Senate President J. Stuart Adams and House Speaker Brad Wilson announced $24 million has been appropriated to help seniors, who are most susceptible to the novel coronavirus.
"Utah has a rainy-day fund, a culture of preparedness and the best health care personnel in the country who specializes in infectious diseases," said Sen. Adams in a statement. "Elderly are at a higher risk and why we are funding programs to protect those most vulnerable. We have conquered similar challenges in the past and will continue to work together to overcome this while minimizing the burden to Utahns and our businesses. Our strong economy gives us the flexibility to handle this situation."
That's in addition to $16 million appropriated by lawmakers to the Utah Department of Health and $4 million for Utah's Division of Emergency Management dealing with COVID-19.
Meanwhile, the Senate is taking up a bill to extend the state of emergency in Utah on COVID-19 until June 30. It frees up resources for the state to respond.

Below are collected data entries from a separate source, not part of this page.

(* ===== verification/Vmm.v ===== *)
(** The virtual memory manager (src/kernel/vmm.c), over any page allocator
    that satisfies the contract of Frames.v.

    A page map is the physical address of a 512-entry table; entries are read
    and written in memory through the direct map, four levels deep. The file
    gives the operations, the reading of a page map as a tree of tables, the
    invariant of such trees, and the effect of [vmm_map_page] on it.

    [vmm_check_user_ptr] and [vmm_check_user_string] loop over pages with a
    fuel of 2^36, twice the number of pages below 2^47. *)

From S2P Require Export Frames.

Definition PAGE_PRESENT : Z := 1 << 0.
Definition PAGE_WRITE : Z := 1 << 1.
Definition PAGE_USER : Z := 1 << 2.

(** [0x0000800000000000]: the first address that is not a user address. *)
Definition USER_LIMIT : Z := 140737488355328.

Definition page_fuel : positive := 68719476736.

Definition pml4_idx (vaddr : Z) : Z := (vaddr >> 39) .& 511.
Definition pdpt_idx (vaddr : Z) : Z := (vaddr >> 30) .& 511.
Definition pd_idx (vaddr : Z) : Z := (vaddr >> 21) .& 511.
Definition pt_idx (vaddr : Z) : Z := (vaddr >> 12) .& 511.

(** [x & ~0xFFF] *)
Definition page_base (x : Z) : Z := x .& ~~ 4095.

Definition has (e flag : Z) : bool := negb (e .& flag =? 0).

Section Vmm.
Context {St : Type} `{PageAllocator St}.

(** [(uint64_t* )(phys + hhdm_offset)], and the address of entry [i]. *)
Definition table (a : St) (phys : Z) : Z := u64 (phys + hhdm a).
Definition entry (a : St) (phys i : Z) : Z := table a phys + 8 * i.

The House will consider a resolution that would allow the legislature to meet remotely over the internet in cases of emergency.

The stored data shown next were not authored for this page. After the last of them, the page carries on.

Lemma line_at t i :
  0 ≤ i ≤ Z.of_nat (length t) → is_line t (i - col t i) (width t i).
Proof.
  intros Hi. destruct (col_range t i Hi) as (Hc & Hin & Hst).
  destruct (rest_range t i Hi) as (Hn & Hle & Hin' & Hend). unfold width.
  split; [lia|]. split; [lia|]. split; [lia|]. split; [|split; [done|]].
  - intros j Hj. destruct (Z.lt_ge_cases j i); [apply Hin|apply Hin']; lia.
  - by replace (i - col t i + (col t i + line_len (after t i))) with (i + line_len (after t i)) by lia.
Qed.

(** ** The loops that move the cursor *)

Lemma back_spec buf t n c p :
  (∀ i, 0 ≤ i ≤ p → at_ buf i = at_ t i) → -1 ≤ p < Z.of_nat (length t) →
  Z.of_nat n = p + 1 → back n buf c p = (c + col t (p + 1), p - col t (p + 1)).
Proof.
  intros Heq. revert c p Heq. induction n as [|n IH]; intros c p Heq Hp Hn; cbn [back].
  { assert (p = -1) as -> by lia. change (-1 + 1) with 0. rewrite col_0. f_equal; lia. }
  rewrite col_S, Heq by lia. rewrite (proj2 (Z.leb_le 0 p)) by lia. cbn [andb].
  destruct (at_ t p =? 10); cbn [negb]; [f_equal; lia|].
  rewrite IH; [|intros; apply Heq; lia|lia|lia].
  replace (p - 1 + 1) with p by lia. f_equal; lia.
Qed.

Lemma forward_spec buf t n q :
  (∀ i, 0 ≤ i < Z.of_nat (length t) → at_ buf i = at_ t i) →
  0 ≤ q ≤ Z.of_nat (length t) → Z.of_nat n = Z.of_nat (length t) - q →
  forward n buf (Z.of_nat (length t)) q = q + line_len (after t q).
Proof.
  intros Heq. revert q. induction n as [|n IH]; intros q Hq Hn; cbn [forward].
  { replace q with (Z.of_nat (length t)) by lia. rewrite after_end. cbn. lia. }
  rewrite line_len_after, Heq by lia. rewrite (proj2 (Z.ltb_lt q _)) by lia. cbn [andb].
  destruct (at_ t q =? 10); cbn [negb]; [lia|]. rewrite IH by lia. lia.
Qed.

Lemma advance_spec stop n s m :
  0 ≤ m → (∀ j, 0 ≤ j < m → stop (s + j) = false) → stop (s + m) = true →
  advance n stop s = s + Z.min (Z.of_nat n) m.
Proof.
  revert s m. induction n as [|n IH]; intros s m Hm Hgo Hstop; cbn [advance]; [lia|].
  destruct (Z.eq_dec m 0) as [->|].
  { rewrite Z.add_0_r in Hstop. rewrite Hstop. lia. }
  pose proof (Hgo 0 ltac:(lia)) as H0. rewrite Z.add_0_r in H0. rewrite H0.
  rewrite (IH (s + 1) (m - 1)); [lia|lia| |].
  - intros j Hj. rewrite <- Z.add_assoc. apply Hgo. lia.
  - by replace (s + 1 + (m - 1)) with (s + m) by lia.
Qed.

(** The cursor moves only. *)
Lemma set_cursor_wf e i : editor_wf e → 0 ≤ i ≤ buffer_len e → editor_wf (set_cursor e i).
Proof. intros (? & ? & ?) ?. unfold editor_wf. cbn. lia. Qed.

Lemma at_text' e i : editor_wf e → 0 ≤ i < Z.of_nat (length (text e)) → at_ (edit_buffer e) i = at_ (text e) i.
Proof. intros Hwf Hi. rewrite length_text in Hi by done. by apply at_text. Qed.

Lemma key_up_spec e :
  editor_wf e →
  let t := text e in let i := cursor_pos e in
  (col t i = i ∧ key_up e = e) ∨
  (∃ s w, is_line t s w ∧ s + w = i - col t i - 1 ∧ at_ t (s + w) = 10 ∧
     key_up e = set_cursor e (s + Z.min (col t i) w)).
Proof.
  intros Hwf t i. pose proof Hwf as (Hl & Hc & Hb). pose proof (length_text e Hwf) as Hlt.
  fold t in Hlt. destruct (col_range t i) as (Hcr & Hin & Hst); [unfold i; lia|].
  unfold key_up. fold i. rewrite (back_spec _ t);
    [|intros; apply at_text; [done|unfold i in *; lia]|unfold i in *; lia|unfold i in *; lia].
  rewrite Z.sub_add. destruct (Z.leb_spec 0 (i - 1 - col t i)) as [Hp|Hp].
  2: { left. split; [lia|done]. }
  right. set (p := i - 1 - col t i) in *. rewrite (back_spec _ t);
    [|intros; apply at_text; [done|unfold i in *; lia]|unfold i in *; lia|lia].
  rewrite Z.sub_add.
  assert (at_ t p = 10) as Hnl.
  { destruct Hst as [|Hst]; [lia|]. by replace p with (i - col t i - 1) by lia. }
  pose proof (line_at t p ltac:(unfold i in *; lia)) as Hline.
  assert (width t p = col t p) as Hw.
  { unfold width. rewrite line_len_after, Hnl by (unfold i in *; lia). cbn. lia. }
  rewrite Hw in Hline. destruct (col_range t p) as (Hcp & _); [unfold i in *; lia|].
  exists (p - col t p), (col t p). replace (p - col t p + col t p) with p by lia.
  split; [done|]. split; [lia|]. split; [done|]. f_equal.
  replace (p - 1 - col t p + 1) with (p - col t p) by lia.
  rewrite (advance_spec _ _ _ (col t p)); [f_equal; lia|lia| |].
  - intros j Hj. apply Z.eqb_neq. lia.
  - apply Z.eqb_eq. lia.
Qed.

Lemma key_down_spec e :
  editor_wf e →
  let t := text e in let i := cursor_pos e in
  (i + line_len (after t i) = buffer_len e ∧ key_down e = e) ∨
  (∃ s w, is_line t s w ∧ s = i + line_len (after t i) + 1 ∧ at_ t (s - 1) = 10 ∧
     key_down e = set_cursor e (s + Z.min (col t i) w)).
Proof.
  intros Hwf t i. pose proof Hwf as (Hl & Hc & Hb). pose proof (length_text e Hwf) as Hlt.
  fold t in Hlt. destruct (col_range t i) as (Hcr & _ & _); [unfold i; lia|].
  destruct (rest_range t i) as (Hn & Hle & Hin & Hend); [unfold i; lia|].
  unfold key_down. fold i. rewrite (back_spec _ t);
    [|intros; apply at_text; [done|unfold i in *; lia]|unfold i in *; lia|unfold i in *; lia].
  rewrite Z.sub_add, Z.add_0_l, <- Hlt.
  rewrite (forward_spec _ t); [|intros; by apply at_text'|unfold i in *; lia|unfold i in *; lia].
  set (q := i + line_len (after t i)) in *.
  destruct (Z.ltb_spec q (Z.of_nat (length t))) as [Hq|Hq]; [right|left; split; [lia|done]].
  assert (at_ t q = 10) as Hnl by (destruct Hend; [lia|done]).
  exists (q + 1), (line_len (after t (q + 1))).
  destruct (rest_range t (q + 1)) as (Hn' & Hle' & Hin' & Hend'); [unfold i in *; lia|].
  replace (q + 1 - 1) with q by lia.
  split; [|split; [done|split; [done|]]].
  - unfold is_line. replace (q + 1 - 1) with q by lia. split_and!; try done; [unfold i in *; lia|by right].
  - f_equal. rewrite (advance_spec _ _ _ (line_len (after t (q + 1)))); [f_equal; lia|lia| |].
    + intros j Hj. rewrite (proj2 (Z.leb_gt _ _)) by lia. cbn [orb]. apply Z.eqb_neq.
      unfold t. rewrite (at_text' e) by (fold t; unfold i in *; done || lia). apply Hin'. lia.
    + destruct Hend' as [->|Hnl']; [by rewrite Z.leb_refl|].
      destruct (Z.leb_spec (Z.of_nat (length t)) (q + 1 + line_len (after t (q + 1)))); [done|].
      cbn [orb]. apply Z.eqb_eq. rewrite at_text' by (fold t; unfold i in *; done || lia). done.
Qed.

(** ** The abstract editor *)

Record screen_text := mk_spec { s_text : list Z; s_cursor : Z; s_insert : bool }.

Definition abs (e : editor) : screen_text := mk_spec (text e) (cursor_pos e) (is_insert_mode e).

(** The cursor goes one row up or down, keeping its column where the row is
    long enough; in the first or last row it stays. *)
Definition vertical (t : list Z) (i i' d : Z) : Prop :=
  row t i' = row t i + d ∧ col t i' = Z.min (col t i) (width t i') ∧ 0 ≤ i' ≤ Z.of_nat (length t).

Definition printable (c : Z) : Prop := 32 ≤ c ≤ 126 ∨ c = 10.

(** ESC and the arrow keys, which mean the same in both modes. *)
Definition navigation (c : Z) : Prop := c = 27 ∨ 128 ≤ c ≤ 131.

(** What a key does: exactly one rule applies ([spec_key_fun]). *)
Inductive spec_key (max : Z) : screen_text → Z → screen_text → Prop :=
  | k_escape t i m : spec_key max (mk_spec t i m) 27 (mk_spec t i false)
  | k_left t i m : spec_key max (mk_spec t i m) 130 (mk_spec t (Z.max 0 (i - 1)) m)
  | k_right t i m :
      spec_key max (mk_spec t i m) 131 (mk_spec t (Z.min (Z.of_nat (length t)) (i + 1)) m)
  | k_up t i i' m : vertical t i i' (-1) → spec_key max (mk_spec t i m) 128 (mk_spec t i' m)
  | k_first t i m : row t i = 0 → spec_key max (mk_spec t i m) 128 (mk_spec t i m)
  | k_down t i i' m : vertical t i i' 1 → spec_key max (mk_spec t i m) 129 (mk_spec t i' m)
  | k_last t i m :
      row t i = row t (Z.of_nat (length t)) → spec_key max (mk_spec t i m) 129 (mk_spec t i m)
  | k_backspace t i : 0 < i →
      spec_key max (mk_spec t i true) 8 (mk_spec (before t (i - 1) ++ after t i) (i - 1) true)
  | k_insert t i c : printable c → Z.of_nat (length t) < max - 1 →
      spec_key max (mk_spec t i true) c (mk_spec (before t i ++ [c] ++ after t i) (i + 1) true)
  | k_ignored t i c : ¬ navigation c →
      (c = 8 ∧ i = 0 ∨ c ≠ 8 ∧ (¬ printable c ∨ max - 1 ≤ Z.of_nat (length t))) →
      spec_key max (mk_spec t i true) c (mk_spec t i true)
  | k_mode t i : spec_key max (mk_spec t i false) 105 (mk_spec t i true)
  | k_normal t i c : ¬ navigation c → c ≠ 105 → c ≠ 119 → c ≠ 113 →
      spec_key max (mk_spec t i false) c (mk_spec t i false).

(** Rows and lines. *)
Lemma row_mono t i j :
  0 ≤ i ≤ j → j ≤ Z.of_nat (length t) →
  row t i ≤ row t j ∧ (row t i = row t j → col t j = col t i + (j - i) ∧ width t j = width t i).
Proof.
  intros Hi. replace j with (i + (j - i)) by lia. assert (0 ≤ j - i) as Hd by lia.
  generalize dependent (j - i). intros d Hd. revert d Hd.
  apply (natlike_ind (λ d, i + d ≤ Z.of_nat (length t) → row t i ≤ row t (i + d) ∧
    (row t i = row t (i + d) → col t (i + d) = col t i + (i + d - i) ∧ width t (i + d) = width t i))).
  { rewrite Z.add_0_r. intros _. split; [lia|]. intros _. split; [lia|done]. }
  intros d Hd IH Hle. destruct (IH ltac:(lia)) as [Hr Hsame]. replace (i + Z.succ d) with (i + d + 1) by lia.
  rewrite row_S by lia. unfold width in *. rewrite col_S by lia. rewrite (line_len_after t (i + d)) in Hsame by lia.
  destruct (at_ t (i + d) =? 10); split; [lia|lia|lia|]. intros He. destruct (Hsame ltac:(lia)). lia.
Qed.

(** Row and column determine the position. *)
Lemma row_col_inj t i j :
  0 ≤ i ≤ Z.of_nat (length t) → 0 ≤ j ≤ Z.of_nat (length t) →
  row t i = row t j → width t i = width t j ∧ (col t i = col t j → i = j).
Proof.
  intros Hi Hj Hr. destruct (Z.le_ge_cases i j).
  - destruct (row_mono t i j) as [_ Hs]; [lia|lia|]. destruct (Hs Hr). split; [done|lia].
  - destruct (row_mono t j i) as [_ Hs]; [lia|lia|]. destruct (Hs (eq_sym Hr)). split; [done|lia].
Qed.

Lemma vertical_inj t i d i1 i2 : vertical t i i1 d → vertical t i i2 d → i1 = i2.
Proof.
  intros (Hr1 & Hc1 & H1) (Hr2 & Hc2 & H2). destruct (row_col_inj t i1 i2 H1 H2) as [Hw Hi]; [lia|].
  apply Hi. congruence.
Qed.

(** From the first row there is no way up, from the last none down. *)
Lemma vertical_first t i i' : vertical t i i' (-1) → row t i = 0 → False.
Proof. intros (Hr & _ & _) H0. unfold row in *. lia. Qed.

Lemma vertical_last t i i' : vertical t i i' 1 → row t i = row t (Z.of_nat (length t)) → False.
Proof. intros (Hr & _ & Hi) Hl. destruct (row_mono t i' (Z.of_nat (length t))); lia. Qed.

Another bill that has rocketed to the top of the priority list is Rep. Melissa Ballard's bill to expand telehealth services in Utah. House Bill 313 would let any doctor utilize telehealth services. Right now, some insurance companies limit it, Rep. Ballard, R-North Salt Lake, said in an interview Thursday with FOX 13.
"It is essential because we do not want to have people who are ill or think they have the coronavirus or even the flu, they need to be able to go quickly and, through telehealth, be able to have those conversations with their doctors to know what to do," she said.
Rep. Ballard said she has had conversations with Governor Gary Herbert's office about making it go into effect sooner, should it pass the Senate.
The legislature passed a resolution expressing support for the Chinese people as they deal with novel coronavirus. Rep. Eric Hutchings, R-Kearns, said on the House floor they wished to show solidarity with an important trade partner.
Capitol Hill, the seat of state government, has tried to react quickly to protect itself. Legislative leadership has told lawmakers not to shake hands and has suspended public notes being sent into the House and Senate chambers. But befitting a public building -- school field trips are still allowed.
This weekend, once the legislature adjourns, Capitol Hill will undergo a disinfecting cleaning. Utah's Division of Facilities and Capitol Management said it is not only in response to coronavirus concerns, but because the building is stuffed with people during the legislative session.